Lemma heap_sift_down_spec h idx :
  wf h → (∀ i, idx < i → ordered_at h i) →
  ∃ h',
    heap_sift_down h idx = Ok h' ∧ wf h' ∧
    size h' = size h ∧ capacity h' = capacity h ∧ is_min h' = is_min h ∧
    heap_from h' idx ∧ contents h' ≡ₚ contents h.
Proof.
  intros Hwf Hord. unfold heap_sift_down.
  apply heap_sift_down_loop_spec; [done | done | | lia].
  split; [|by left]. intros i Hi Hne. apply Hord. lia.
Qed.

(** *** The root is the most preferred element *)

Lemma heap_root_best h i :
  heap_from h 0 → i < size h →
  heap_le (is_min h) (cell (data h) 0) (cell (data h) i).
Proof.
  intros Hh. induction (lt_wf i) as [i _ IH]. intros Hi.
  destruct (decide (i = 0)) as [->|Hne]; [apply heap_le_refl|].
  destruct (parent_child i) as [Hp Hc]; [lia|].
  etrans; [apply IH; [done|lia]|]. apply (Hh (PARENT i)); [lia|done|done].
Qed.

Lemma contents_lookup h i x :
  wf h → contents h !! i = Some x → i < size h ∧ x = cell (data h) i.
Proof.
  intros [Hlen Hsz]. unfold contents. intros H.
  apply lookup_take_Some in H as [H Hi]. split; [done|].
  unfold cell. symmetry. by apply nth_lookup_Some with (d := 0%Z).
Qed.

Lemma heap_root_le_contents h :
  is_heap h → Forall (heap_le (is_min h) (cell (data h) 0)) (contents h).
Proof.
  intros [Hwf Hh]. apply Forall_lookup. intros i x Hx.
  apply contents_lookup in Hx as [Hi ->]; [|done]. by apply heap_root_best.
Qed.

(** *** [heap_pop] *)

Lemma heap_pop_spec h :
  is_heap h → 0 < size h →
  ∃ x h',
    heap_pop h = Ok (x, h') ∧ is_heap h' ∧ size h' = size h - 1 ∧
    is_min h' = is_min h ∧ contents h ≡ₚ x :: contents h' ∧
    Forall (heap_le (is_min h) x) (contents h).
Proof.
  intros Hheap Hpos. pose proof (heap_root_le_contents h Hheap) as Hroot.
  destruct Hheap as [[Hlen Hsz] Hh].
  unfold heap_pop. rewrite (proj2 (Nat.ltb_lt _ _) Hpos).
  cbn [assert mbind outcome_bind]. rewrite (get_ok h 0) by lia.
  cbn [mbind outcome_bind]. unfold set_size. cbn [size].
  destruct (0 <? size h - 1) eqn:E.
  - apply Nat.ltb_lt in E. rewrite get_ok by (cbn [data]; lia).
    cbn [mbind outcome_bind data]. rewrite set_ok by (cbn [data]; lia).
    cbn [mbind outcome_bind data size capacity is_min].
    set (h2 := mkHeap _ _ _ _).
    destruct (heap_sift_down_spec h2 0) as (h' & Hs & Hwf' & Hsz' & _ & Hm & Hh' & Hp).
    { split; cbn [h2 data size capacity]; [by rewrite length_insert | lia]. }
    { intros i Hi c Hc Hcn. cbn [h2 data size is_min] in *.
      assert (i < c) by (unfold LEFT, RIGHT in Hc; lia).
      rewrite !cell_insert_ne by lia. apply (Hh i); [lia | done | lia]. }
    rewrite Hs. cbn [mbind outcome_bind]. exists (cell (data h) 0), h'.
    split; [done|]. split; [done|]. split; [done|]. split; [done|].
    split; [|done]. rewrite Hp. unfold contents. cbn [h2 size data].
    rewrite take_insert_lt by lia.
    replace (size h) with (S (size h - 1)) at 1 by lia.
    erewrite take_S_r by (apply cell_lookup; lia).
    replace (cell (data h) 0) with (cell (take (size h - 1) (data h)) 0).
    + rewrite insert_cons_perm by (rewrite length_take; lia).
      by rewrite Permutation_app_comm.
    + unfold cell. rewrite !nth_lookup. by rewrite lookup_take_lt by lia.
  - apply Nat.ltb_ge in E. cbn [mbind outcome_bind].
    exists (cell (data h) 0), (mkHeap (data h) (size h - 1) (capacity h) (is_min h)).
    split; [done|]. split.
    { split; [split; cbn [data size capacity]; [done | lia]|].
      intros i _ c Hc Hcn. cbn [size] in Hcn. lia. }
    split; [done|]. split; [done|]. split; [|done].
    unfold contents. cbn [size data]. replace (size h) with 1 by lia.
    simpl. destruct (data h) as [|x d] eqn:Ed; [simpl in *; lia | done].
Qed.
==================================================
● The problem
Return the whole listing above verbatim.

● Solved exercise
Lemma heap_sift_down_spec h idx :
  wf h → (∀ i, idx < i → ordered_at h i) →
  ∃ h',
    heap_sift_down h idx = Ok h' ∧ wf h' ∧
    size h' = size h ∧ capacity h' = capacity h ∧ is_min h' = is_min h ∧
    heap_from h' idx ∧ contents h' ≡ₚ contents h.
Proof.
  intros Hwf Hord. unfold heap_sift_down.
  apply heap_sift_down_loop_spec; [done | done | | lia].
  split; [|by left]. intros i Hi Hne. apply Hord. lia.
Qed.

(** *** The root is the most preferred element *)

Lemma heap_root_best h i :
  heap_from h 0 → i < size h →
  heap_le (is_min h) (cell (data h) 0) (cell (data h) i).
Proof.
  intros Hh. induction (lt_wf i) as [i _ IH]. intros Hi.
  destruct (decide (i = 0)) as [->|Hne]; [apply heap_le_refl|].
  destruct (parent_child i) as [Hp Hc]; [lia|].
  etrans; [apply IH; [done|lia]|]. apply (Hh (PARENT i)); [lia|done|done].
Qed.

Lemma contents_lookup h i x :
  wf h → contents h !! i = Some x → i < size h ∧ x = cell (data h) i.
Proof.
  intros [Hlen Hsz]. unfold contents. intros H.
  apply lookup_take_Some in H as [H Hi]. split; [done|].
  unfold cell. symmetry. by apply nth_lookup_Some with (d := 0%Z).
Qed.

Lemma heap_root_le_contents h :
  is_heap h → Forall (heap_le (is_min h) (cell (data h) 0)) (contents h).
Proof.
  intros [Hwf Hh]. apply Forall_lookup. intros i x Hx.
  apply contents_lookup in Hx as [Hi ->]; [|done]. by apply heap_root_best.
Qed.

(** *** [heap_pop] *)

Lemma heap_pop_spec h :
  is_heap h → 0 < size h →
  ∃ x h',
    heap_pop h = Ok (x, h') ∧ is_heap h' ∧ size h' = size h - 1 ∧
    is_min h' = is_min h ∧ contents h ≡ₚ x :: contents h' ∧
    Forall (heap_le (is_min h) x) (contents h).
Proof.
  intros Hheap Hpos. pose proof (heap_root_le_contents h Hheap) as Hroot.
  destruct Hheap as [[Hlen Hsz] Hh].
  unfold heap_pop. rewrite (proj2 (Nat.ltb_lt _ _) Hpos).
  cbn [assert mbind outcome_bind]. rewrite (get_ok h 0) by lia.
  cbn [mbind outcome_bind]. unfold set_size. cbn [size].
  destruct (0 <? size h - 1) eqn:E.
  - apply Nat.ltb_lt in E. rewrite get_ok by (cbn [data]; lia).
    cbn [mbind outcome_bind data]. rewrite set_ok by (cbn [data]; lia).
    cbn [mbind outcome_bind data size capacity is_min].
    set (h2 := mkHeap _ _ _ _).
    destruct (heap_sift_down_spec h2 0) as (h' & Hs & Hwf' & Hsz' & _ & Hm & Hh' & Hp).
    { split; cbn [h2 data size capacity]; [by rewrite length_insert | lia]. }
    { intros i Hi c Hc Hcn. cbn [h2 data size is_min] in *.
      assert (i < c) by (unfold LEFT, RIGHT in Hc; lia).
      rewrite !cell_insert_ne by lia. apply (Hh i); [lia | done | lia]. }
    rewrite Hs. cbn [mbind outcome_bind]. exists (cell (data h) 0), h'.
    split; [done|]. split; [done|]. split; [done|]. split; [done|].
    split; [|done]. rewrite Hp. unfold contents. cbn [h2 size data].
    rewrite take_insert_lt by lia.
    replace (size h) with (S (size h - 1)) at 1 by lia.
    erewrite take_S_r by (apply cell_lookup; lia).
    replace (cell (data h) 0) with (cell (take (size h - 1) (data h)) 0).
    + rewrite insert_cons_perm by (rewrite length_take; lia).
      by rewrite Permutation_app_comm.
    + unfold cell. rewrite !nth_lookup. by rewrite lookup_take_lt by lia.
  - apply Nat.ltb_ge in E. cbn [mbind outcome_bind].
    exists (cell (data h) 0), (mkHeap (data h) (size h - 1) (capacity h) (is_min h)).
    split; [done|]. split.
    { split; [split; cbn [data size capacity]; [done | lia]|].
      intros i _ c Hc Hcn. cbn [size] in Hcn. lia. }
    split; [done|]. split; [done|]. split; [|done].
    unfold contents. cbn [size data]. replace (size h) with 1 by lia.
    simpl. destruct (data h) as [|x d] eqn:Ed; [simpl in *; lia | done].
Qed.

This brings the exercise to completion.